Perhaps even more harrowing is the case of Greer Epstein, who was actually in the building on that day, until she had a cigarette break that probably saved her life. She says of what happened:
At 8:40, I received a call from a co-worker who suggested we prep for a later meeting over a cigarette. I grabbed my cigarette case and headed to the elevator. The elevator car jumped and bounced as I reached the ground floor. I remember thinking, ‘I am not taking that car again,’ as I exited and made note of the car number. I turned toward the revolving doors to the street. Through the plate glass windows, I saw people ducking, flaming paper raining down, and a man cowering next to a planter with a briefcase over his head. As I turned toward the revolving door, I noticed that so many people were jammed into it that it couldn’t turn. I remember looking up and seeing a huge hole in the side of the first tower. I heard someone say a plane had hit the building. We watched for a while and saw people holding on to the outside of windows way up on the building. Then they were just letting go, falling all that way. As I stood and watched, I saw a plane coming from the south and flying right toward the second tower. It felt like the world was ending.

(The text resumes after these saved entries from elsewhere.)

Lemma add_inputs_safe I pre l st Q d : I d -> base d -> files = pre ++ l -> adding pre st ->
  (forall st', adding files st' -> Q (Ok st') d) -> safe I (add_inputs l st) Q d.
Proof.
  intros Hi Hb. revert pre st. induction l as [|f l IH]; intros pre st Hfiles Had HQ; cbn [add_inputs].
  { rewrite app_nil_r in Hfiles. split; [done|]. apply HQ. by rewrite Hfiles. }
  assert (in_path f ∈ map in_path files) as Hin by (rewrite Hfiles, map_app; set_solver).
  destruct (source_metadata d _ Hb Hin) as (sf & Hf0 & Hf).
  apply fsafe_try, safe_fio, safe_read; [done|done|]. cbn [fexec fst]. rewrite Hf. cbn [map_err fst snd].
  apply (IH (pre ++ [f])); [by rewrite <- app_assoc| |done]. destruct Had as [Hv Hid Ht Hp Ho He Hk].
  split; try done; cbn.
  - rewrite Ht, length_app. done.
  - apply map_Forall_insert_2; [|done]. split; [|done]. split; [done|]. split; [done|]. exists sf. done.
  - apply Forall_app. rewrite Forall_singleton. split; [|by rewrite lookup_insert_eq].
    eapply Forall_impl; [exact Hk|]. intros g [fs Hg]. rewrite lookup_insert. case_decide; eauto.
Qed.

Lemma adding_ok st : adding files st -> state_ok st /\ forall k, is_file_processed st k = false.
Proof.
  intros [Hv Hid Ht Hp Ho He Hk].
  assert (forall k, is_file_processed st k = false) as Hnone.
  { intros k. unfold is_file_processed. destruct (ps_files st !! k) as [fs|] eqn:E; [|done]. by destruct (He _ _ E) as [_ Hfs]. }
  split; [|done]. split; try done.
  - rewrite Hp. unfold processed_count. assert (filter (fun f => is_file_processed st (in_path f) = true) files = []) as ->; [|done].
    apply elem_of_nil_inv. intros f [Hf _]%list_elem_of_filter. by rewrite Hnone in Hf.
  - intros k fs Hfs. by destruct (He _ _ Hfs).
Qed.

Definition emptied (d : SDisk) : Prop := absent d /\ files_in d staging = [].

Lemma emptied_stable : stable emptied.
Proof.
  apply stable_and; [apply absent_stable| |].
  - intros d d' Hf _. by rewrite !files_in_nil, Hf.
  - intros d t Hn. apply empty_put; [|done]. apply parent_outside. set_solver.
Qed.

Lemma emptied_installed st d f : emptied d -> adding files st -> state_of_json (sf_text f) = Ok st -> working st (installed f d).
Proof.
  intros [[Hb Hn] Hempty] Had Hj. destruct (adding_ok st Had) as [Hs Hnone]. rewrite files_in_nil in Hempty.
  split; [by apply installed_base|by apply installed_checkpoint|done|apply Had| |].
  - intros i g Hi Hg. by rewrite Hnone in Hg.
  - apply installed_clean. intros q Hq Hqs. by destruct (Hempty q Hq).
Qed.

Lemma absent_removed d d' : absent d -> interrupted (FRemoveDirAll staging) d d' -> absent d'.
Proof.
  intros [Hb Hn] Hr. split; [by eapply removed_base|]. by rewrite (removed_text _ _ _ Hr) by set_solver.
Qed.

Lemma empty_staging_safe d : absent d -> staging ∈ sd_dirs d \/ files_in d staging = [] ->
  safe absent (remove_staging staging) (fun _ d' => emptied d') d.
Proof.
  intros Ha Hst. unfold remove_staging. apply fsafe_bind, safe_read; [done|done|]. cbn [fexec fst].
  destruct (path_exists d staging) eqn:Ep.
  - apply fsafe_bind. cbn [safe fsys]. split; [done|]. split; [by eauto using absent_removed|].
    pose proof (remove_dir_effect staging d) as He. cbn [fexec] in *. destruct (bool_decide (staging ∈ sd_dirs d)) eqn:Ed; cbn [snd] in He.
    + assert (absent (snd (fexec (FRemoveDirAll staging) d))) as Ha'.
      { cbn [fexec]. rewrite Ed. cbn [snd]. destruct He as [He|He]; [by rewrite He|by eapply absent_removed]. }
      cbn [fexec] in Ha'. rewrite Ed in Ha'. split; [done|]. split; [done|]. split; [done|]. apply files_in_nil. cbn.
      intros q [f [Hf Hbq]%map_lookup_filter_Some] Hq. cbn in Hbq. by rewrite (below_parent _ _ Hq) in Hbq.
    + apply bool_decide_eq_false in Ed. destruct Hst as [?|Hst]; [done|]. split; [done|]. split; [done|]. by split.
  - split; [done|]. split; [done|]. destruct Hst as [Hst|?]; [|done]. unfold path_exists, dir_exists in Ep.
    apply orb_false_iff in Ep as [_ Ep]. rewrite !orb_false_iff, !bool_decide_eq_false in Ep. by destruct Ep as [_ Ep].
Qed.

(** What a fresh run starts from. *)
Lemma fresh_safe d : absent d -> staging ∈ sd_dirs d \/ files_in d staging = [] ->
  safe phase (fresh_state (manager_new (Some state_path)) identity staging files)
    (fun r d' => exists st m, r = Ok (StartFrom st m) /\ working st d' /\ sm_state_path m = Some state_path) d.
Proof.
  intros Ha Hst. unfold fresh_state. apply fsafe_bind, (safe_weaken absent); [by left|].
  eapply fsafe_mono; [|by apply empty_staging_safe]. intros [] d1 _ He1.
  assert (forall d, emptied d -> phase d) as Hph by (intros d' [? _]; by left).
  pose proof (stable_clock _ emptied_stable) as Hclock.
  apply fsafe_bind. unfold create_state. apply fsafe_bind, (safe_weaken emptied); [done|]. apply safe_now; [done|done|].
  set (d2 := {| sd_files := _ |}). assert (emptied d2) as He2 by by apply (Hclock d1).
  apply fsafe_bind, (safe_weaken emptied); [done|]. apply safe_now; [done|done|].
  set (d3 := {| sd_files := _ |}). assert (emptied d3) as He3 by by apply (Hclock d2).
  split; [by apply Hph|]. apply fsafe_try, (safe_weaken emptied); [done|].
  apply (add_inputs_safe emptied []); [done|apply He3|done|by split|]. intros st Had. apply fsafe_try.
  apply (safe_weaken (fun d => emptied d \/ working st d)); [intros d4 [Hx|Hx]; [by apply Hph|by eapply phase_working]|].
  eapply fsafe_mono; [|apply (save_safe emptied (working st)); [apply emptied_stable|done|done|apply HJ|]].
  - intros r d5 _ (Hw & m & -> & Hm). split; [by eapply phase_working|]. eauto.
  - intros d4 f He4 _ Hj. by apply emptied_installed.
Qed.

In every single one of these cases we have a set of very odd coincidences and fortuitous events converging to save lives, and in some cases even change history as we know it. Is this just blind luck, random chance, and pure coincidence? Or are there maybe no coincidences, and these things were fated to be for reasons we may never fathom, maybe even miracles? What is “luck” and “coincidence” anyway, and do we even know? Does it perhaps have some meaning that lies beyond our understanding? Whatever the case may be, these accounts make us look at the universe with new eyes, and ponder what it is all about, its potential mysteries, and what our place in it is.